Lemma ser_outputs r : request_ok r -> r_in r <> NOT_AN_INPUT -> (is_single (r_type r) = true -> r_in r < zlen (tx_vout (r_tx r))) ->
  ser_loop (SerializeOutput (new_serializer (r_tx r) (r_script r) (r_in r) (r_type r))) (Z.to_nat (n_outputs r)) 0
    = Ok (concat (map ser_txout (blanked_outs r))) /\ n_outputs r = zlen (blanked_outs r).
Proof.
  intros Hr Hn Hsingle. destruct (ro_in _ Hr) as [Hlo Hhi]. unfold n_outputs, blanked_outs.
  destruct (is_none (r_type r)); [done|]. destruct (is_single (r_type r)) eqn:Hs.
  - destruct (znth_lt (tx_vout (r_tx r)) (r_in r) ltac:(auto)) as (o & Ho & _). rewrite Ho.
    rewrite u32_id by (unfold NOT_AN_INPUT, UINT32_MAX in *; lia).
    assert (r_in r + 1 = zlen (replicate (Z.to_nat (r_in r)) null_txout ++ [o])) as El.
    { rewrite zlen_app. unfold zlen. rewrite length_replicate. cbn [length]. lia. }
    split; [|done]. rewrite El. unfold zlen at 1. rewrite Nat2Z.id. apply ser_loop_list. intros k x Hk.
    rewrite Z.add_0_l. by eapply SerializeOutput_single.
  - split; [|done]. unfold zlen. rewrite Nat2Z.id. apply ser_loop_list. intros k x Hk.
    unfold SerializeOutput. cbn [new_serializer fHashSingle nIn txTo]. fold (is_single (r_type r)). rewrite Hs. cbn [andb].
    unfold at_index. by rewrite Z.add_0_l, znth_nat, Hk.
Qed.

Lemma sig_Serialize_blanked r : request_ok r -> r_in r <> NOT_AN_INPUT -> r_in r < zlen (tx_vin (r_tx r)) ->
  (is_single (r_type r) = true -> r_in r < zlen (tx_vout (r_tx r))) ->
  sig_Serialize (new_serializer (r_tx r) (r_script r) (r_in r) (r_type r)) =
    Ok (ser_u32 (tx_nVersion (r_tx r)) ++ ser_vector ser_txin (blanked_ins r) ++ ser_vector ser_txout (blanked_outs r)
        ++ ser_u32 (tx_nLockTime (r_tx r)) ++ (if tx_nVersion (r_tx r) >=? 2 then ser_vector ser_u32 [] else [])).
Proof.
  intros Hr Hn Hin Hsingle. destruct (ser_inputs r Hr Hn Hin) as [E1 L1], (ser_outputs r Hr Hn Hsingle) as [E2 L2].
  unfold sig_Serialize. cbn [new_serializer fAnyoneCanPay fHashSingle fHashNone txTo nIn].
  fold (anyone_can_pay (r_type r)) (is_single (r_type r)) (is_none (r_type r)) (n_inputs r) (n_outputs r).
  rewrite E1, E2, L1, L2. cbn [res_bind]. unfold ser_vector. by rewrite <- !app_assoc.
Qed.

Lemma spends_concat l : concat (map (fun d => sd_cv d ++ sd_anchor d ++ sd_nullifier d ++ sd_rk d ++ sd_zkproof d) l)
  = concat (map ser_parts (map spend_parts l)).
Proof. by rewrite map_map. Qed.

(** The precomputed hashes are those of the transaction. *)
Definition cache_of (r : sig_request) (cache : option PrecomputedTransactionData) : Prop :=
  cache = None \/ cache = Some (precompute (r_tx r)).

Lemma signed_outputs_call r :
  (if negb (is_single (r_type r)) && negb (is_none (r_type r)) then Ok (GetOutputsHash (r_tx r))
   else if is_single (r_type r) && (r_in r <? zlen (tx_vout (r_tx r))) then
     let? o := at_index (tx_vout (r_tx r)) (r_in r) in Ok (blake2b ZCASH_OUTPUTS_HASH_PERSONALIZATION (ser_txout o))
   else Ok zero_digest) = Ok (digest_opt (outputs_call (parts_of r))) \/ r_in r < 0.
Proof.
  destruct (Z.ltb_spec (r_in r) 0); [by right|left]. unfold outputs_call. cbn [parts_of g_outputs].
  destruct (is_none (r_type r)) eqn:En.
  - assert (is_single (r_type r) = false) as ->; [|done]. unfold is_none, is_single in *. zbool. by rewrite En.
  - destruct (is_single (r_type r)); cbn [negb andb]; [|done]. unfold at_index.
    destruct (Z.ltb_spec (r_in r) (zlen (tx_vout (r_tx r)))) as [Hlt|Hge].
    + by destruct (znth_lt (tx_vout (r_tx r)) (r_in r) ltac:(lia)) as (o & -> & _).
    + by rewrite znth_ge.
Qed.

Lemma signed_input r : request_ok r -> (zlen (tx_vin (r_tx r)) <=? r_in r) && negb (r_in r =? NOT_AN_INPUT) = false ->
  (if negb (r_in r =? NOT_AN_INPUT) then
     let? i := at_index (tx_vin (r_tx r)) (r_in r) in
     Ok (ser_outpoint (prevout i) ++ ser_bytes (r_script r) ++ ser_i64 (r_amount r) ++ ser_u32 (nSequence i))
   else Ok []) = Ok (match g_input (parts_of r) with Some i => ser_input i | None => [] end).
Proof.
  intros Hr E. cbn [parts_of g_input]. destruct (r_in r =? NOT_AN_INPUT) eqn:En; cbn [negb]; [by destruct (znth _ _)|].
  rewrite andb_true_r in E. zbool. unfold at_index.
  by destruct (znth_lt (tx_vin (r_tx r)) (r_in r)) as (i & -> & _); [pose proof (ro_in _ Hr); lia|].
Qed.

(** [SignatureHash] throws exactly when there is nothing to sign, and otherwise returns the
    digest of the signed data, with or without the precomputed hashes. *)
Lemma SignatureHash_signed r cache : request_ok r -> cache_of r cache ->
  SignatureHash (r_script r) (r_tx r) (r_in r) (r_type r) (r_amount r) (r_branch r) cache =
    match signed_data r with Some s => Ok (digest (signed_call s)) | None => Err logic_error end.
Proof.
  intros Hr Hc. unfold SignatureHash, signed_data, SignatureHashVersion. rewrite Z.geb_leb.
  destruct (_ && negb (r_in r =? NOT_AN_INPUT)) eqn:Erange; [done|].
  fold (anyone_can_pay (r_type r)) (is_single (r_type r)) (is_none (r_type r)).
  destruct (tx_fOverwintered (r_tx r)) eqn:Eo.
  - rewrite (bool_decide_true (_ \/ _)) by (destruct (tx_nVersionGroupId _ =? _); auto).
    assert (forall f (computed : bytes), f (precompute (r_tx r)) = computed -> cached cache f computed = computed) as Ecache
      by (intros f y Hf; destruct Hc as [->| ->]; done).
    rewrite !Ecache by done. destruct (signed_outputs_call r) as [E|]; [|pose proof (ro_in _ Hr); lia].
    rewrite E, (signed_input r Hr Erange). cbn [res_bind digest signed_call parts_of g_branch]. do 2 f_equal.
    unfold parts_data, prevouts_call, sequences_call, spends_call, shielded_call.
    cbn [parts_of g_sapling g_header g_group g_prevouts g_sequences g_spends g_shielded g_lock g_expiry g_balance g_type].
    unfold GetPrevoutHash, GetSequenceHash, GetShieldedSpendsHash, GetShieldedOutputsHash.
    rewrite spends_concat. destruct (tx_nVersionGroupId (r_tx r) =? SAPLING_VERSION_GROUP_ID).
    + rewrite bool_decide_true by done. destruct (tx_vShieldedSpend (r_tx r)), (tx_vShieldedOutput (r_tx r)), (anyone_can_pay _), (is_single _), (is_none _);
        cbn [is_nil map negb andb orb mbind option_bind digest_opt digest]; by rewrite ?map_map.
    + rewrite bool_decide_false by done. destruct (anyone_can_pay _), (is_single _), (is_none _);
        cbn [negb andb orb mbind option_bind digest_opt digest]; by rewrite ?map_map.
  - rewrite (bool_decide_false (_ \/ _)) by (by intros [|]). rewrite Z.geb_leb.
    pose proof (ro_old _ Hr Eo) as Hn. rewrite (proj2 (Z.eqb_neq _ _) Hn) in Erange. cbn [negb] in Erange.
    rewrite andb_true_r in Erange. zbool. destruct (_ && _) eqn:Es; [done|].
    rewrite sig_Serialize_blanked; [|done..|intros Hs; rewrite Hs in Es; cbn [andb] in Es; zbool; lia].
    cbn [res_bind digest signed_call]. by rewrite <- !app_assoc.
Qed.
End Refinement.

§ §

=== WHAT THIS TASK INVOLVES ===
Each line in the data that holds the string "ltac" must be returned.

=== SOLUTION TO THE PROBLEM ===
  - destruct (znth_lt (tx_vout (r_tx r)) (r_in r) ltac:(auto)) as (o & Ho & _). rewrite Ho.
    + by destruct (znth_lt (tx_vout (r_tx r)) (r_in r) ltac:(lia)) as (o & -> & _).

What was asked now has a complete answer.